(** [\d+] is greedy: the longest run of digits at the head of [s]. *)
Fixpoint take_digits (s : string) : string :=
  match s with
  | String c rest => if is_digit c then String c (take_digits rest) else EmptyString
  | EmptyString => EmptyString
  end.

(** The match anchored at the first character: the captured group. *)
Definition match_here (s : string) : option string :=
  match strip_prefix "max-age=" s with
  | Some rest =>
      match take_digits rest with
      | EmptyString => None
      | ds => Some ds
      end
  | None => None
  end.

(** [s.match(/max-age=(\d+)/)]: the leftmost match; the result is the
    group [m[1]], or [None] for [null]. *)
Fixpoint match_max_age (s : string) : option string :=
  match match_here s with
  | Some ds => Some ds
  | None =>
      match s with
      | String _ rest => match_max_age rest
      | EmptyString => None
      end
  end.

End Js.

Import Js.

(** ** Data *)

(** HTTP response headers: an object keyed by the lower-cased name. *)
Abbreviation Headers := (gmap string string).

(** The manifest the parser produces, with the fields [index.js] reads. *)
Record Manifest : Type := {
  type : string;
  timeAtHead : Z;
  segments : list string
}.

(** ** The default policies *)

(** [headers[k].split(',')]: the call throws when [headers[k]] is
    [undefined]. *)
Definition split_header (headers : Headers) (k : string) : completion (list string) :=
  match headers !! k with
  | Some v => Normal (split_comma v)
  | None => Throw (cannot_read "split")
  end.

(** [defaultVerifyFn]: [headersOk] is [false] when the condition
    [typeof headers["cache-control"] === "undefined" || ... == -1 || ... == -1]
    holds; the operands are evaluated from the left, each only when the
    ones before it are false. *)
Definition defaultVerifyFn (headers : Headers) : completion bool :=
  bind
    (orelse
       (orelse
          (Normal (bool_decide (headers !! "cache-control" = None)))
          (bind (split_header headers "access-control-expose-headers")
             (fun l => Normal (indexOf l "Date" =? -1))))
       (bind (split_header headers "access-control-allow-headers")
          (fun l => Normal (indexOf l "origin" =? -1))))
    (fun violated => Normal (if violated then false else true)).

(** [defaultManifestVerifyFn]: [!headers["cache-control"]] holds for an
    absent header and for the empty string. *)
Definition defaultManifestVerifyFn (headers : Headers) (type : string) : bool :=
  if String.eqb type "dynamic" then
    match headers !! "cache-control" with
    | None => false
    | Some EmptyString => false
    | Some cc =>
        match match_max_age cc with
        | None => false
        | Some m1 => if to_number m1 >? 10 then false else true
        end
    end
  else true.

(** ** The collaborators

    [lib/util.js], [lib/dash_validator_runner.js] and the clock of the
    runtime. A [World] is everything outside the validator object that a
    call can read or change: the network, the clock. A request returns
    how its promise settles, and the world it leaves behind. *)
Class Lib : Type := {
  World : Type;
  (** [new Date().getTime()] *)
  getTime : World -> Z;
  (** [util.requestHeaders(url)], a HEAD request *)
  requestHeaders : string -> World -> completion Headers * World;
  (** [util.requestCacheFill(url)], a GET request *)
  requestCacheFill : string -> World -> completion Headers * World;
  (** [util.sleep(ms)] *)
  sleep : Z -> World -> World;
  (** the runner object and its listeners *)
  Runner : Type;
  Callback : Type;
  (** [runner.on(eventName, fn)] *)
  Runner_on : string -> Callback -> Runner -> completion Runner
}.

(** Modelled from the spec: [util.getRandomItem] of [lib/util.js], which
    is not part of the sources at hand. The spec has it draw one item of
    the list uniformly at random and leave the list as it is. A finite
    distribution is the list of its equally likely outcomes, so the draw
    from [items] is [items] itself, one outcome per position; [x ← d; k x]
    runs [k] on every outcome of [d]. The draw from an empty list is not
    described by the spec: it has no outcome here. *)
Definition getRandomItem (items : list string) : list string := items.

(** Modelled from the spec: [util.iteratorFromArray] of [lib/util.js],
    which is not part of the sources at hand. The spec has the walk take
    the segments in the iteration order of the input, each once: the
    iterator is what is left of the array, and [next()] takes its head
    ([done] when nothing is left). *)
Definition iteratorFromArray (segments : list string) : list string := segments.

Section Validator.

Context {L : Lib}.

(** The validator object once [load()] has resolved. *)
Record DashValidator : Type := {
  _src : string;
  _manifest : Manifest;
  _base : string;
  _manifestHeaders : Headers;
  _runner : Runner
}.

Definition with_runner (this : DashValidator) (r : Runner) : DashValidator :=
  {| _src := _src this; _manifest := _manifest this; _base := _base this;
     _manifestHeaders := _manifestHeaders this; _runner := r |}.

(** *** verifyTimestamps *)

Record TimestampResult : Type := {
  clock : string;
  clockOffset : option Z
}.

(** [allowedDiff || 10000]: an omitted argument ([None]) and the falsy
    number [0] both give the default. *)
Definition or_default (allowedDiff : option Z) (dflt : Z) : Z :=
  match allowedDiff with
  | Some v => if v =? 0 then dflt else v
  | None => dflt
  end.

Definition verifyTimestamps (this : DashValidator) (allowedDiff : option Z)
    (w : World) : TimestampResult :=
  let diffCriteria := or_default allowedDiff 10000 in
  if String.eqb (type (_manifest this)) "static" then
    {| clock := "OK"; clockOffset := None |}
  else
    let timeAtHead := timeAtHead (_manifest this) in
    let d := getTime w in
    if Z.abs (timeAtHead - d) >? diffCriteria then
      {| clock := "BAD"; clockOffset := Some (Z.abs (timeAtHead - d)) |}
    else
      {| clock := "OK"; clockOffset := Some (Z.abs (timeAtHead - d)) |}.

(** *** verifyManifest *)

Record ManifestVerifyResult : Type := {
  manifest_ok : bool;
  manifest_headers : Headers
}.

Definition verifyManifest (this : DashValidator)
    (verifyFn : option (Headers -> string -> bool)) : ManifestVerifyResult :=
  let verify := default defaultManifestVerifyFn verifyFn in
  {| manifest_ok := verify (_manifestHeaders this) (type (_manifest this));
     manifest_headers := _manifestHeaders this |}.

(** *** verifySegment *)

(** The object [verifySegment] resolves with: [ok] as a truth value,
    [reason] and [headers] left [undefined] unless assigned. *)
Record SegmentResult : Type := {
  res_ok : bool;
  res_reason : value;
  res_headers : option Headers
}.

(** [reqFn]: [util.requestHeaders] unless [doDownload] is truthy. *)
Definition select_reqFn (doDownload : bool) : string -> World -> completion Headers * World :=
  if negb doDownload then requestHeaders else requestCacheFill.

(** [verifySegment]: the promise always resolves. A predicate over
    headers returns a truth value or throws; a throw inside the [then]
    callback rejects the chained promise before [result.headers] is
    assigned, and the [catch] callback handles it like a rejected
    request. *)
Definition verifySegment (verifyFn : Headers -> completion bool)
    (segmentUrl : string) (doDownload : bool) (w : World) : SegmentResult * World :=
  let reqFn := select_reqFn doDownload in
  match reqFn segmentUrl w with
  | (Normal headers, w') =>
      match verifyFn headers with
      | Normal b => ({| res_ok := b; res_reason := VUndefined; res_headers := Some headers |}, w')
      | Throw err => ({| res_ok := false; res_reason := err; res_headers := None |}, w')
      end
  | (Throw err, w') => ({| res_ok := false; res_reason := err; res_headers := None |}, w')
  end.

(** *** verifySegments *)

Record FailedInfo : Type := {
  uri : string;
  reason : value;
  headers : option Headers
}.

Record SuccessInfo : Type := { ok_uri : string }.

Record SegmentVerifyResult : Type := {
  failed : list FailedInfo;
  ok : list SuccessInfo
}.

(** What an observer of the network sees of a walk: each request when
    it is issued and when its promise settles, with the clock reading. *)
Inductive event : Type :=
| ProbeStart (url : string) (at_ms : Z)
| ProbeEnd (url : string) (at_ms : Z).

(** The variables the closure [checkSegment] works on, the world and
    the events so far. *)
Record Walk : Type := {
  walk_failed : list FailedInfo;
  walk_ok : list SuccessInfo;
  walk_world : World;
  walk_trace : list event
}.

(** [checkSegment(doneCb)], by recursion on what the iterator [it] has
    left: [it.next()] is the match on [it]. *)
Fixpoint checkSegment (verifyFn : option (Headers -> completion bool))
    (base : string) (doDownload : bool) (it : list string) (st : Walk) : Walk :=
  match it with
  | [] => st
  | segmentUrl :: it' =>
      let url := base +:+ segmentUrl in
      let w := walk_world st in
      let '(result, w') :=
        verifySegment (default defaultVerifyFn verifyFn) url doDownload w in
      let tr := walk_trace st ++ [ProbeStart url (getTime w); ProbeEnd url (getTime w')] in
      let st' :=
        if res_ok result then
          {| walk_failed := walk_failed st;
             walk_ok := walk_ok st ++ [{| ok_uri := segmentUrl |}];
             walk_world := sleep 50 w';
             walk_trace := tr |}
        else
          {| walk_failed := walk_failed st ++
               [{| uri := segmentUrl; reason := res_reason result;
                   headers := res_headers result |}];
             walk_ok := walk_ok st;
             walk_world := sleep 50 w';
             walk_trace := tr |} in
      checkSegment verifyFn base doDownload it' st'
  end.

Definition start_walk (w : World) : Walk :=
  {| walk_failed := []; walk_ok := []; walk_world := w; walk_trace := [] |}.

Definition report (st : Walk) : SegmentVerifyResult :=
  {| failed := walk_failed st; ok := walk_ok st |}.

(** [verifySegments]: the report the promise resolves with, the world
    afterwards and the requests made. *)
Definition verifySegments (this : DashValidator)
    (verifyFn : option (Headers -> completion bool)) (segments : list string)
    (doDownload : bool) (w : World) : SegmentVerifyResult * World * list event :=
  let it := iteratorFromArray segments in
  let base := _base this in
  let st := checkSegment verifyFn base doDownload it (start_walk w) in
  (report st, walk_world st, walk_trace st).

Definition verifyAllSegments (this : DashValidator)
    (verifyFn : option (Headers -> completion bool)) (doDownload : bool) (w : World) :=
  verifySegments this verifyFn (segments (_manifest this)) doDownload w.

(** *** spotcheckSegments *)

(** The loop [while (i < noSamples) { spotchecks.push(...); i++ }] with
    [i] from [0]: [count] rounds are left. *)
Fixpoint spotcheck_loop (count : nat) (segments spotchecks : list string)
    : list (list string) :=
  match count with
  | O => mret spotchecks
  | S count' =>
      x ← getRandomItem segments;
      spotcheck_loop count' segments (spotchecks ++ [x])
  end.

Definition spotcheckSegments (this : DashValidator)
    (verifyFn : option (Headers -> completion bool)) (noSamples : Z)
    (doDownload : bool) (w : World)
    : list (SegmentVerifyResult * World * list event) :=
  spotchecks ← spotcheck_loop (Z.to_nat noSamples) (segments (_manifest this)) [];
  mret (verifySegments this verifyFn spotchecks doDownload w).

(** *** on *)

Definition on (this : DashValidator) (eventName : string) (fn : Callback)
    : completion DashValidator :=
  if negb (indexOf ["invalidplayhead"; "invalidheaders"; "checking"] eventName =? -1) then
    bind (Runner_on eventName fn (_runner this))
         (fun r => Normal (with_runner this r))
  else Normal this.

End Validator.

(** ** What the header policies are stated with *)

Fixpoint all_digits (s : string) : bool :=
  match s with
  | EmptyString => true
  | String c rest => is_digit c && all_digits rest
  end.

(** [s] does not go on with a digit. *)
Definition no_leading_digit (s : string) : bool :=
  match s with
  | EmptyString => true
  | String c _ => negb (is_digit c)
  end.

(** [cc] reads [pre], then [max-age=], then the digits [ds] and no
    further digit: a [max-age=<n>] directive at offset [length pre]. *)
Definition max_age_at (cc pre ds post : string) : Prop :=
  cc = pre +:+ "max-age=" +:+ ds +:+ post /\
  ds <> EmptyString /\ all_digits ds = true /\ no_leading_digit post = true.

(** No [max-age=<digit>] starts in [cc] before offset [n]. *)
Definition none_before (cc : string) (n : nat) : Prop :=
  forall pre' d post',
    is_digit d = true -> cc = pre' +:+ "max-age=" +:+ String d post' ->
    (n <= String.length pre')%nat.

(** [cc] has no [max-age=<digit>] anywhere. *)
Definition no_max_age (cc : string) : Prop :=
  forall pre' d post',
    is_digit d = true -> cc <> pre' +:+ "max-age=" +:+ String d post'.

(** [s] joined from the pieces [l] with commas. *)
Fixpoint join_comma (l : list string) : string :=
  match l with
  | [] => EmptyString
  | [x] => x
  | x :: l' => x +:+ String ","%char (join_comma l')
  end.

Fixpoint has_comma (s : string) : bool :=
  match s with
  | EmptyString => false
  | String c rest => Ascii.eqb c ","%char || has_comma rest
  end.

(** A decision procedure for [none_before]: no anchored match at the
    first [n] offsets. *)
Fixpoint unmatched_prefix (n : nat) (cc : string) : bool :=
  match n with
  | O => true
  | S n' =>
      match match_here cc with
      | Some _ => false
      | None =>
          match cc with
          | String _ rest => unmatched_prefix n' rest
          | EmptyString => true
          end
      end
  end.

(** ** What the pipeline is stated with *)

Section Observations.

Context {L : Lib}.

- - - - - - -

Your instructions » Please tally the lines of the entries that hold "Some" and give only the resulting number.

Answer box » 12